▶ [INPUT FOR THIS TASK]
Lemma pdf_to_markdown_record (pdf_path out : str) (options : py_options)
      (w w' : world) (r : result) :
  pdf_to_markdown pdf_path out options w = (inr r, w') ->
  good_record pdf_path out r.
Proof.
  unfold pdf_to_markdown, bind, ret, lift.
  destruct (datetime_now w) as [[e|t0] w1]; [discriminate|].
  destruct (fitz_open pdf_path w1) as [[e|doc] w2]; [discriminate|].
  destruct (write_text _ _ w2) as [[e|u] w3]; [discriminate|].
  destruct (fitz_len_closed doc) as [e|pages]; [discriminate|].
  destruct (datetime_now w3) as [[e|t1] w4]; [discriminate|].
  destruct (os_path_getsize _ w4) as [[e|size] w5]; [discriminate|].
  intros E. injection E as <- _. repeat split.
  eexists. eexists. repeat split. apply split_ws_length.
Qed.

Lemma office_to_markdown_record (office_path out : str)
      (options : py_options) (w w' : world) (r : result) :
  office_to_markdown office_path out options w = (inr r, w') ->
  good_record office_path out r.
Proof.
  unfold office_to_markdown, bind, ret, catch, raise.
  destruct (datetime_now w) as [[e|t0] w1]; [discriminate|].
  destruct (subprocess_run _ w1) as [[e|u] w2]; [now destruct e|].
  destruct (read_text _ w2) as [[e|text] w3]; [now destruct e|].
  destruct (write_text _ _ w3) as [[e|u'] w4]; [now destruct e|].
  destruct (datetime_now w4) as [[e|t1] w5]; [now destruct e|].
  destruct (os_path_getsize _ w5) as [[e|size] w6]; [now destruct e|].
  intros E. injection E as <- _. repeat split.
  eexists. eexists. repeat split. apply split_ws_length.
Qed.

Lemma convert_to_markdown_record (input : str) (out : option str)
      (options : option py_options) (w w' : world) (r : result) :
  convert_to_markdown input out options w = (inr r, w') ->
  good_record input (get out (path_with_suffix_md input)) r.
Proof.
  unfold convert_to_markdown, bind, query, raise.
  destruct (os_path_exists input w); cbn [negb]; [|discriminate].
  destruct (dict_get _ supported_formats) as [h|]; [|discriminate].
  destruct (os_makedirs _ w) as [[e|u] w1]; [discriminate|].
  replace (match out with Some o => o | None => path_with_suffix_md input end)
    with (get out (path_with_suffix_md input)) by now destruct out.
  destruct h; cbn [run_handler].
  - apply pdf_to_markdown_record.
  - apply office_to_markdown_record.
Qed.

End Results.

(** C8 (as amended): converting a path whose extension is not supported
    fails and leaves the file system as it was; the error is
    [ValueError("Unsupported file format: ...")] when the path exists, and
    [FileNotFoundError] when it does not, since existence is tested
    first. *)
Theorem unsupported_extension_fails_without_output
        {P : Platform} (input : str) (out : option str)
        (options : option py_options) (w : world) :
  dict_get (str_lower (path_suffix input)) supported_formats = None ->
  convert_to_markdown input out options w
  = (inl (if os_path_exists input w
          then ValueError (py "Unsupported file format: "
                              ++ str_lower (path_suffix input))
          else FileNotFoundError (py "Input file not found: " ++ input)),
     w).
Proof.
  intros H. unfold convert_to_markdown, bind, query, raise.
  destruct (os_path_exists input w); cbn [negb]; [|reflexivity].
  now rewrite H.
Qed.

Lemma unsupported_extension_fails_without_output_witness :
  dict_get (@str_lower Mem.platform (@path_suffix Mem.platform (py "in/b.txt")))
           supported_formats = None
  /\ convert_to_markdown (P := Mem.platform) (py "in/b.txt") None None
                         Mem.sample
     = (inl (ValueError (py "Unsupported file format: .txt")), Mem.sample).
Proof.
  split; [reflexivity|].
  exact (unsupported_extension_fails_without_output
           (P := Mem.platform) (py "in/b.txt") None None Mem.sample eq_refl).
Defined.

(** C8 fails on the code: for a [.txt] path that does not exist the error
    is [FileNotFoundError], not the unsupported-format error. *)
Lemma missing_unsupported_path_counterexample :
  @str_lower Mem.platform (@path_suffix Mem.platform (py "notes.txt"))
  = py ".txt"
  /\ dict_get (py ".txt") supported_formats = None
  /\ convert_to_markdown (P := Mem.platform) (py "notes.txt") None None []
     = (inl (FileNotFoundError (py "Input file not found: notes.txt")), [])
  /\ fst (convert_to_markdown (P := Mem.platform) (py "notes.txt") None None [])
     <> inl (ValueError (py "Unsupported file format: .txt")).
Proof.
  split; [reflexivity|]. split; [reflexivity|]. split; [reflexivity|].
  discriminate.
Qed.

(** C10 (the code departs from it): for a PDF all of whose pages give no
    non-blank text, the text to write is the empty string and the output
    file is written with it; the next statement reads [len(doc)] of the
    document that [doc.close()] has closed, so when the closed document
    raises (PyMuPDF: [ValueError('document closed')]) the conversion ends
    with that exception, in the state that has the written file, and
    returns no result. *)
Theorem blank_pdf_written_then_len_raises
        {P : Platform} (pdf_path md_path : str) (options : py_options)
        (doc : list text_dict) (t0 : Q) (e : exn) (w w1 w2 w3 : world) :
  datetime_now w = (inr t0, w1) ->
  fitz_open pdf_path w1 = (inr doc, w2) ->
  (forall p k, In p doc -> strip (_process_pdf_blocks p k options) = []) ->
  write_text md_path [] w2 = (inr tt, w3) ->
  fitz_len_closed doc = inl e ->
  pdf_markdown doc options = []
  /\ pdf_to_markdown pdf_path md_path options w = (inl e, w3).
Proof.
  intros Hnow Hopen Hblank Hwrite Hlen.
  assert (E : _clean_markdown (join [] (pages_loop doc 0 options [])) = []).
  { now rewrite (pages_loop_blank options doc Hblank). }
  split; [exact E|].
  unfold pdf_to_markdown, bind, ret, lift.
  now rewrite Hnow, Hopen, E, Hwrite, Hlen.
Qed.

Lemma blank_pdf_written_then_len_raises_witness :
  let doc := [a_page []; a_page [[a_span "  " 30 0]]] in
  let w := [(py "e.pdf", Mem.PdfFile doc)] in
  let w' := [(py "e.pdf", Mem.PdfFile doc); (py "e.md", Mem.TextFile [])] in
  (forall p k, In p doc ->
               strip (_process_pdf_blocks p k empty_options) = [])
  /\ @write_text Mem.platform (py "e.md") [] w = (inr tt, w')
  /\ @fitz_len_closed Mem.platform doc
     = inl (ValueError (py "document closed"))
  /\ pdf_to_markdown (P := Mem.platform) (py "e.pdf") (py "e.md")
                     empty_options w
     = (inl (ValueError (py "document closed")), w').
Proof.
  intros doc w w'.
  assert (Hblank : forall p k, In p doc ->
                     strip (_process_pdf_blocks p k empty_options) = []).
  { intros p k [<-|[<-|[]]]; reflexivity. }
  split; [exact Hblank|]. split; [reflexivity|]. split; [reflexivity|].
  exact (proj2 (blank_pdf_written_then_len_raises
                  (P := Mem.platform) (py "e.pdf") (py "e.md") empty_options
                  doc 0%Q (ValueError (py "document closed")) w w w w'
                  eq_refl eq_refl Hblank eq_refl eq_refl)).
Defined.

(** C2 (as amended): for a directory with one PDF and one file with an
    unsupported extension, batch conversion returns exactly one record, the
    one of the PDF: the result of its conversion when that returns, the
    failure record with the message when it raises.  The extension filter
    passes over the other file, which gets no record. *)
Theorem batch_skips_unsupported_file
        {P : Platform} (input_dir output_dir pdf other : str)
        (options : option py_options) (files : list str)
        (w w1 w2 : world) :
  path_mkdir output_dir w = (inr tt, w1) ->
  path_rglob input_dir w1 = (inr files, w2) ->
  files = [pdf; other] \/ files = [other; pdf] ->
  path_is_file pdf w2 = true ->
  str_lower (path_suffix pdf) = py ".pdf" ->
  dict_get (str_lower (path_suffix other)) supported_formats = None ->
  let conversion :=
    convert_to_markdown
      pdf (Some (batch_output_file input_dir output_dir pdf)) options w2 in
  batch_convert input_dir output_dir options w
  = (inr [record_of pdf (fst conversion)], snd conversion)
  /\ input_path (record_of pdf (fst conversion)) = pdf
  /\ batch_record (record_of pdf (fst conversion)).
Proof.
  intros Hmk Hglob Hfiles Hfile Hpdf Hother conversion.
  assert (Hskip : dict_mem (str_lower (path_suffix other)) supported_formats
                  = false).
  { unfold dict_mem. now rewrite Hother. }
  split; [|split].
  - unfold batch_convert, bind. rewrite Hmk, Hglob.
    destruct Hfiles as [-> | ->]; cbn [batch_loop];
      unfold bind, query, catch, ret; rewrite Hskip, Hpdf;
      change (dict_mem (py ".pdf") supported_formats) with true;
      rewrite ?andb_false_r, Hfile; cbn [andb];
      fold conversion; destruct conversion as [[e|r] w3];
      cbn [record_of fst snd app]; rewrite ?andb_false_r; reflexivity.
  - destruct conversion as [[e|r] w3] eqn:Conv; cbn [record_of fst];
      [reflexivity|].
    unfold conversion in Conv.
    now apply (convert_to_markdown_ok _ _ _ _ _ _ Conv).
  - destruct conversion as [[e|r] w3] eqn:Conv; cbn [record_of fst].
    + right. repeat split. discriminate.
    + left. unfold conversion in Conv.
      destruct (convert_to_markdown_record _ _ _ _ _ _ Conv)
        as (Hs & _ & _ & He & _). now split.
Qed.

Lemma batch_skips_unsupported_file_witness :
  @path_rglob Mem.platform (py "in") (Mem.sample ++ [(py "out", Mem.Dir)])
  = (inr [py "in/a.pdf"; py "in/b.txt"], Mem.sample ++ [(py "out", Mem.Dir)])
  /\ batch_convert (P := Mem.platform) (py "in") (py "out") None Mem.sample
     = (inr [Mem.sample_result], Mem.sample_after)
  /\ input_path Mem.sample_result = py "in/a.pdf"
  /\ batch_record Mem.sample_result.
Proof.
  split; [reflexivity|].
  exact (batch_skips_unsupported_file
           (P := Mem.platform) (py "in") (py "out") (py "in/a.pdf")
           (py "in/b.txt") None [py "in/a.pdf"; py "in/b.txt"]
           Mem.sample (Mem.sample ++ [(py "out", Mem.Dir)])
           (Mem.sample ++ [(py "out", Mem.Dir)])
           eq_refl eq_refl (or_introl eq_refl) eq_refl eq_refl eq_refl).
Defined.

▶ [TASK TO CARRY OUT] Transcribe the records above exactly, beginning at the line that contains "fitz_open pdf_path w1 = (inr doc, w2) ->" and ending with the line that contains "doc 0%Q (ValueError", both included, and nothing else.

▶ [TASK RESULT]
  fitz_open pdf_path w1 = (inr doc, w2) ->
  (forall p k, In p doc -> strip (_process_pdf_blocks p k options) = []) ->
  write_text md_path [] w2 = (inr tt, w3) ->
  fitz_len_closed doc = inl e ->
  pdf_markdown doc options = []
  /\ pdf_to_markdown pdf_path md_path options w = (inl e, w3).
Proof.
  intros Hnow Hopen Hblank Hwrite Hlen.
  assert (E : _clean_markdown (join [] (pages_loop doc 0 options [])) = []).
  { now rewrite (pages_loop_blank options doc Hblank). }
  split; [exact E|].
  unfold pdf_to_markdown, bind, ret, lift.
  now rewrite Hnow, Hopen, E, Hwrite, Hlen.
Qed.

Lemma blank_pdf_written_then_len_raises_witness :
  let doc := [a_page []; a_page [[a_span "  " 30 0]]] in
  let w := [(py "e.pdf", Mem.PdfFile doc)] in
  let w' := [(py "e.pdf", Mem.PdfFile doc); (py "e.md", Mem.TextFile [])] in
  (forall p k, In p doc ->
               strip (_process_pdf_blocks p k empty_options) = [])
  /\ @write_text Mem.platform (py "e.md") [] w = (inr tt, w')
  /\ @fitz_len_closed Mem.platform doc
     = inl (ValueError (py "document closed"))
  /\ pdf_to_markdown (P := Mem.platform) (py "e.pdf") (py "e.md")
                     empty_options w
     = (inl (ValueError (py "document closed")), w').
Proof.
  intros doc w w'.
  assert (Hblank : forall p k, In p doc ->
                     strip (_process_pdf_blocks p k empty_options) = []).
  { intros p k [<-|[<-|[]]]; reflexivity. }
  split; [exact Hblank|]. split; [reflexivity|]. split; [reflexivity|].
  exact (proj2 (blank_pdf_written_then_len_raises
                  (P := Mem.platform) (py "e.pdf") (py "e.md") empty_options
                  doc 0%Q (ValueError (py "document closed")) w w w w'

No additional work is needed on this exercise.